# Work item
With the material below, print exactly the lines between the line holding "pose proof (sameSource_wf _ _ S1) as W1." and the line holding "destruct (rebuffer r1", inclusive. Add nothing else.

# Data records

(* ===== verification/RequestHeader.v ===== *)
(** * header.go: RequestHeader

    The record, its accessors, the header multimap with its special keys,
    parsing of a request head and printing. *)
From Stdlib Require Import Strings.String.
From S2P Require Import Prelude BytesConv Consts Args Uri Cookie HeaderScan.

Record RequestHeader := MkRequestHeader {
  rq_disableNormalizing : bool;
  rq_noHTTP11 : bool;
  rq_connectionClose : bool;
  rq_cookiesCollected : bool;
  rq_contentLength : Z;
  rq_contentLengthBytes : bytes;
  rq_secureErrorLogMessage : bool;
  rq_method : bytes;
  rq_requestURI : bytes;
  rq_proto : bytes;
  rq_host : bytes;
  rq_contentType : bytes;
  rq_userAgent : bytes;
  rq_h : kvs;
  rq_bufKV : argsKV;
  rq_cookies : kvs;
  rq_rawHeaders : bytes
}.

==

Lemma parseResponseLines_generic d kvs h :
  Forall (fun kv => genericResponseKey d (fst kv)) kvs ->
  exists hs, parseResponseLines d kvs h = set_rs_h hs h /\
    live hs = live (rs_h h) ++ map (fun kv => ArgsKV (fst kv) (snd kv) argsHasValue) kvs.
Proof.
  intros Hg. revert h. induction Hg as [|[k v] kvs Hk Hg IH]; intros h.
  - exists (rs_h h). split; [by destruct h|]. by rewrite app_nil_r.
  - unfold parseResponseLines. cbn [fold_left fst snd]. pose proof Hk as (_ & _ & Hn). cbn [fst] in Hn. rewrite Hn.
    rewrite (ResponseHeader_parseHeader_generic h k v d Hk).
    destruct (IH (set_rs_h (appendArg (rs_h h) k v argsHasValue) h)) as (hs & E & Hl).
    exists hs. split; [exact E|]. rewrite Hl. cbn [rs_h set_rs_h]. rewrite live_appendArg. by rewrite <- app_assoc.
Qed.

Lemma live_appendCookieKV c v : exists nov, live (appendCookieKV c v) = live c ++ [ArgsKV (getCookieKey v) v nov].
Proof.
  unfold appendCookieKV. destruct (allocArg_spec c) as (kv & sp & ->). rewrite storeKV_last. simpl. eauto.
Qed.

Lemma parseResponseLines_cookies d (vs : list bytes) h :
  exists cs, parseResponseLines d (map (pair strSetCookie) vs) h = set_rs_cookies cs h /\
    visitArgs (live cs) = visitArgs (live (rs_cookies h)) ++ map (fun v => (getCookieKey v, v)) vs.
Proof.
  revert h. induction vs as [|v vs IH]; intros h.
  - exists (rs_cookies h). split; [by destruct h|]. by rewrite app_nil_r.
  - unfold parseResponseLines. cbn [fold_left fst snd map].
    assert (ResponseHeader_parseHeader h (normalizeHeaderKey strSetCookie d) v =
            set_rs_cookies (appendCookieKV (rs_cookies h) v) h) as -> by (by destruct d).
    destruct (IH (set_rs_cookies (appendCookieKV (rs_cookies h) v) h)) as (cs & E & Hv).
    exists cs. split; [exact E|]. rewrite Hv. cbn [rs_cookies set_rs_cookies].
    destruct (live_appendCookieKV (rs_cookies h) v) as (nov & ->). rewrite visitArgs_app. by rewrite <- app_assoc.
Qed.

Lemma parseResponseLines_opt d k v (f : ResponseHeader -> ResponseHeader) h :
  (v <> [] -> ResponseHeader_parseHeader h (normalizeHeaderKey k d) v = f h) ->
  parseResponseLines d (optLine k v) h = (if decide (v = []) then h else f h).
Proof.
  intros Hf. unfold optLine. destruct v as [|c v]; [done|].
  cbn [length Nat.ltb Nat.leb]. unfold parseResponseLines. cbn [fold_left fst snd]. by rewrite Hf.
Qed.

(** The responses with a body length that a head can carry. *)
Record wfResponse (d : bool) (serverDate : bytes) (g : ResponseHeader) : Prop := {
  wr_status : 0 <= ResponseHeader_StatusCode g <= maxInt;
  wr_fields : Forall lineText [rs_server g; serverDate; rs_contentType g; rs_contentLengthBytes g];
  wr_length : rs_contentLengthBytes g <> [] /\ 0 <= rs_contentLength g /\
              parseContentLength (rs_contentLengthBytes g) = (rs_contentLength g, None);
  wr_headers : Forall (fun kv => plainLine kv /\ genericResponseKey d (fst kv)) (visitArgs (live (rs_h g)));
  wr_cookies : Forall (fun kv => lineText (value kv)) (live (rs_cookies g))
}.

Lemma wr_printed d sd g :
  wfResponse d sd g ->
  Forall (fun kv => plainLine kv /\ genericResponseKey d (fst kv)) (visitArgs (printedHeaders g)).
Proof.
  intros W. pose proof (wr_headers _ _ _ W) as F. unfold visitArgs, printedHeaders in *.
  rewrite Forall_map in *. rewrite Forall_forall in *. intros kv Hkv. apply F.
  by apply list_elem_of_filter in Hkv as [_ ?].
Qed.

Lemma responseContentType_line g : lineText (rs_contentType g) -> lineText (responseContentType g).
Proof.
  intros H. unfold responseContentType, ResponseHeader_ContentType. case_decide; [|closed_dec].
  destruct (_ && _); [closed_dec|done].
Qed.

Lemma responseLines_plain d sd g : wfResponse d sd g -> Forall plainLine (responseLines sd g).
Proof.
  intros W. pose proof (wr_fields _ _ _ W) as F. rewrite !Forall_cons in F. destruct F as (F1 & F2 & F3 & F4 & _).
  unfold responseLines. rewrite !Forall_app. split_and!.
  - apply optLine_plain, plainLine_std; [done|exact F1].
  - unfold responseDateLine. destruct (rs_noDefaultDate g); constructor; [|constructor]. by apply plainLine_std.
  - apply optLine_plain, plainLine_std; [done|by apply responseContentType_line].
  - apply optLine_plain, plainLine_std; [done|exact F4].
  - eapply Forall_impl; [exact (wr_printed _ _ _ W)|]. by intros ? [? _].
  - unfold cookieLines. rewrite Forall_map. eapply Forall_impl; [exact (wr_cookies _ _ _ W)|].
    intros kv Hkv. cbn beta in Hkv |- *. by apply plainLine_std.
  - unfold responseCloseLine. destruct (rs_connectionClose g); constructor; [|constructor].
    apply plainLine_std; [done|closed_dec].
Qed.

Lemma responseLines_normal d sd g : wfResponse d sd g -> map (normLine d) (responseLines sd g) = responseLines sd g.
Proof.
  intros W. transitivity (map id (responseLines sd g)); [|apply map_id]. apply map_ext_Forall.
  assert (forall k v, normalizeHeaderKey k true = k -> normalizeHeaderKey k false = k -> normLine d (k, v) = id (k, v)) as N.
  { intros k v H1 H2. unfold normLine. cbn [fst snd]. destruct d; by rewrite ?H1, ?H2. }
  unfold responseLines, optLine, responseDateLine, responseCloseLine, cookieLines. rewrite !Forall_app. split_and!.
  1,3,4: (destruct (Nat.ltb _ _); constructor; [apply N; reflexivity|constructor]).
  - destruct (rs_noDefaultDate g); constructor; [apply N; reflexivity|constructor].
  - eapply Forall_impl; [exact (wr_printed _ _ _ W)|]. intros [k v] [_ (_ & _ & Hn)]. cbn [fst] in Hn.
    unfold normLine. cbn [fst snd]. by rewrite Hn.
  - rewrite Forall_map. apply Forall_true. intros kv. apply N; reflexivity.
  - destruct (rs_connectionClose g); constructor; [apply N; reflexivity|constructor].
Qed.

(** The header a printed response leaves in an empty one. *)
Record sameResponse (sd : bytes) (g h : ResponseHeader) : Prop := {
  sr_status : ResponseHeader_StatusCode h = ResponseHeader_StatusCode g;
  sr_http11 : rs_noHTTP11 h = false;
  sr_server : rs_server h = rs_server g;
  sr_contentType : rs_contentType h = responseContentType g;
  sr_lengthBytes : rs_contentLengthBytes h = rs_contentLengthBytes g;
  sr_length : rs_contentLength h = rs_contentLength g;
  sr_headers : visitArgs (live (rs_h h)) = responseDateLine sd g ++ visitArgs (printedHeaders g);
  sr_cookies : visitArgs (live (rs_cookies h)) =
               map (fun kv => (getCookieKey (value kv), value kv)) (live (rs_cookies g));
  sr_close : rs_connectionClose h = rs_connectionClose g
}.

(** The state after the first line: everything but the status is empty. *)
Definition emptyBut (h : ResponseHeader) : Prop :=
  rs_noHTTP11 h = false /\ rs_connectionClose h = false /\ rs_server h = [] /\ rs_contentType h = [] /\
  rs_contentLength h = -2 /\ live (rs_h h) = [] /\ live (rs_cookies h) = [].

* * *

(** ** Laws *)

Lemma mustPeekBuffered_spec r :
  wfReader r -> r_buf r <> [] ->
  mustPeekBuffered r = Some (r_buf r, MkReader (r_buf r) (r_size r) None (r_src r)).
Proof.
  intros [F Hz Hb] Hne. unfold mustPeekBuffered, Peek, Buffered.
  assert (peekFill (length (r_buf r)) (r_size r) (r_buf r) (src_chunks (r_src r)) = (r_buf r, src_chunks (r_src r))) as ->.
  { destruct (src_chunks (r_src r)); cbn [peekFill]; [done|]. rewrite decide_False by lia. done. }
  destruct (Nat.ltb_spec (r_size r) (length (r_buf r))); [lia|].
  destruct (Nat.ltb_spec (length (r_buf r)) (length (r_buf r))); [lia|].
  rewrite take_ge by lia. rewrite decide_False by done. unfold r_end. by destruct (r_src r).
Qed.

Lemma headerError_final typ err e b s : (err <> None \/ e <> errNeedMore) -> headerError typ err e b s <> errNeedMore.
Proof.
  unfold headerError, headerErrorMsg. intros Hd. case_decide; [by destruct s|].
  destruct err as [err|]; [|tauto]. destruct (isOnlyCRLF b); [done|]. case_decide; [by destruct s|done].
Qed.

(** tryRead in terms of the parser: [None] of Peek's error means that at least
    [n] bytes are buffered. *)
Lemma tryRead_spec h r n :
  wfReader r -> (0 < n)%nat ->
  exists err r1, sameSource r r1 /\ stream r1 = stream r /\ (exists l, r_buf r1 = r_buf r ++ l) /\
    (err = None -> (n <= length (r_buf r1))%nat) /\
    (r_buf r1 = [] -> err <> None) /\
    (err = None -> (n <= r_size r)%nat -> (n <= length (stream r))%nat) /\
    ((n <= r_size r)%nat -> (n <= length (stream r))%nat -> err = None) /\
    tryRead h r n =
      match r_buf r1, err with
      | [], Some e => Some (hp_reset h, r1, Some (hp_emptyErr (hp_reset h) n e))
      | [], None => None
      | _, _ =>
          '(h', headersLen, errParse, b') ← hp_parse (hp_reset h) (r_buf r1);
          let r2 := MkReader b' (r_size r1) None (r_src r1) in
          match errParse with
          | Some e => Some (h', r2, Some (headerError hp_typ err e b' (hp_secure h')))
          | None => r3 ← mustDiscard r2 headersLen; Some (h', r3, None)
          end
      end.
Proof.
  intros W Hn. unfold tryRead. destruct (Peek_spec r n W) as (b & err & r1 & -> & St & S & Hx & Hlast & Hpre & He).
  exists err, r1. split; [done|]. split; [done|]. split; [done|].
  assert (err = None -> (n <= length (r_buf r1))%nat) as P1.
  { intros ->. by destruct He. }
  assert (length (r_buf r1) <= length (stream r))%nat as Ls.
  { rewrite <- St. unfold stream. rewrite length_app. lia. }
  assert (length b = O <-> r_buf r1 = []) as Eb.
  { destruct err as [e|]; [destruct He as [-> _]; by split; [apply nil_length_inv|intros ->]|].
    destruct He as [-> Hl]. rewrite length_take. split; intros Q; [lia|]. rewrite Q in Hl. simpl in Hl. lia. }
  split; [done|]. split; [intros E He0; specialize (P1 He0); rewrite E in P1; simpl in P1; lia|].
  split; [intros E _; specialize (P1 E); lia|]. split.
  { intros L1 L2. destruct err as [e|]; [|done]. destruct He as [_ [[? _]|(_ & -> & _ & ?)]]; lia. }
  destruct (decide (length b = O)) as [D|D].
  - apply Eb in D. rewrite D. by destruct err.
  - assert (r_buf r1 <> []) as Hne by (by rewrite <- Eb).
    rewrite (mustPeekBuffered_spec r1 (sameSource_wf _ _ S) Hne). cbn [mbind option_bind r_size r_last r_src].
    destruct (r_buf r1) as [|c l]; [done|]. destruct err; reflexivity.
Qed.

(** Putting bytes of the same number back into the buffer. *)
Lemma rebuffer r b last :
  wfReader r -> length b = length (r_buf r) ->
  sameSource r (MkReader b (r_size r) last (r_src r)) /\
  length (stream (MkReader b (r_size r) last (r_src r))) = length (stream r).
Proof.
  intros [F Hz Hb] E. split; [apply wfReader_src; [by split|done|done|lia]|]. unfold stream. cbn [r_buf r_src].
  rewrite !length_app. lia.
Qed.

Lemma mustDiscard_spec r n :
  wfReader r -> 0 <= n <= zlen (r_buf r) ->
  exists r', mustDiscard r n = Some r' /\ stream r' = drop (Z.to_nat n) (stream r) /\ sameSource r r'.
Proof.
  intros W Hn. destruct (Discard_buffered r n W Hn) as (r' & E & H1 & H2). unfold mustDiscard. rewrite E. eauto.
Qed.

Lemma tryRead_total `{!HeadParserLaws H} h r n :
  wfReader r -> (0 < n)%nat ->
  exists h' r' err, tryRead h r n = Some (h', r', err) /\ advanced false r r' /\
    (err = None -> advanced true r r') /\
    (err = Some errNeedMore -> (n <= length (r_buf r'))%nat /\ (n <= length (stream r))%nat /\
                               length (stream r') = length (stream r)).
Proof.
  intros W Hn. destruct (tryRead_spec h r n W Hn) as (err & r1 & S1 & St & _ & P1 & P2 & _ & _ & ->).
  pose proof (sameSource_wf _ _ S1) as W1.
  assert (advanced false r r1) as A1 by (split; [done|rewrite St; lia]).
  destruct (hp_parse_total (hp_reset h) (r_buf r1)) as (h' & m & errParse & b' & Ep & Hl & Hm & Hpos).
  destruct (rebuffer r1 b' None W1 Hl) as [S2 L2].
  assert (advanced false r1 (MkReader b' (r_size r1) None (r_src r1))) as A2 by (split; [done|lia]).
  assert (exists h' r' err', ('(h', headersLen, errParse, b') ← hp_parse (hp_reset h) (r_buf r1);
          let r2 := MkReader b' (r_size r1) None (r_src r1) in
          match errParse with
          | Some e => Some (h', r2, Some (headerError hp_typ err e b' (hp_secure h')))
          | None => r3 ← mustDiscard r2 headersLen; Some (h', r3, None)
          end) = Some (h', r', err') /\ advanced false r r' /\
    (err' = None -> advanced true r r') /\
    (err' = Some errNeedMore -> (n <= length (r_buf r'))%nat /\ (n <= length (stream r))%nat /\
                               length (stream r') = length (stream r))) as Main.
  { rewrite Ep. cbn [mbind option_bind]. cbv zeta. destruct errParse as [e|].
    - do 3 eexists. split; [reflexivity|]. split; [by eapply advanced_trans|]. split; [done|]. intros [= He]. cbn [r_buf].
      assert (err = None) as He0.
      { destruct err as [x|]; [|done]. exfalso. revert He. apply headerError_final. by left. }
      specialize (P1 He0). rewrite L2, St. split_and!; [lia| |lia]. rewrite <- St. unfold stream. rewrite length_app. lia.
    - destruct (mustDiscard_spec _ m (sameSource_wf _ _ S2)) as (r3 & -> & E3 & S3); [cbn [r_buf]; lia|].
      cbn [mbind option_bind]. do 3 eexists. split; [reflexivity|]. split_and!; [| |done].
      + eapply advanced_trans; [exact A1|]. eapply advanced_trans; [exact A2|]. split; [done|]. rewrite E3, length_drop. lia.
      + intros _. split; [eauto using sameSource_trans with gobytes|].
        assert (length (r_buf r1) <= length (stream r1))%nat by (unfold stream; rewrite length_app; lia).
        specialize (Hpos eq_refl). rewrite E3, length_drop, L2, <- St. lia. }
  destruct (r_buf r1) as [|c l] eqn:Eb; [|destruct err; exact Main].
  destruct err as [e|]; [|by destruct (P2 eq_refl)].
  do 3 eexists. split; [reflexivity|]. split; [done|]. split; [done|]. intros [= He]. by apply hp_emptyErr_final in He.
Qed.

# Task answer
  pose proof (sameSource_wf _ _ S1) as W1.
  assert (advanced false r r1) as A1 by (split; [done|rewrite St; lia]).
  destruct (hp_parse_total (hp_reset h) (r_buf r1)) as (h' & m & errParse & b' & Ep & Hl & Hm & Hpos).
  destruct (rebuffer r1 b' None W1 Hl) as [S2 L2].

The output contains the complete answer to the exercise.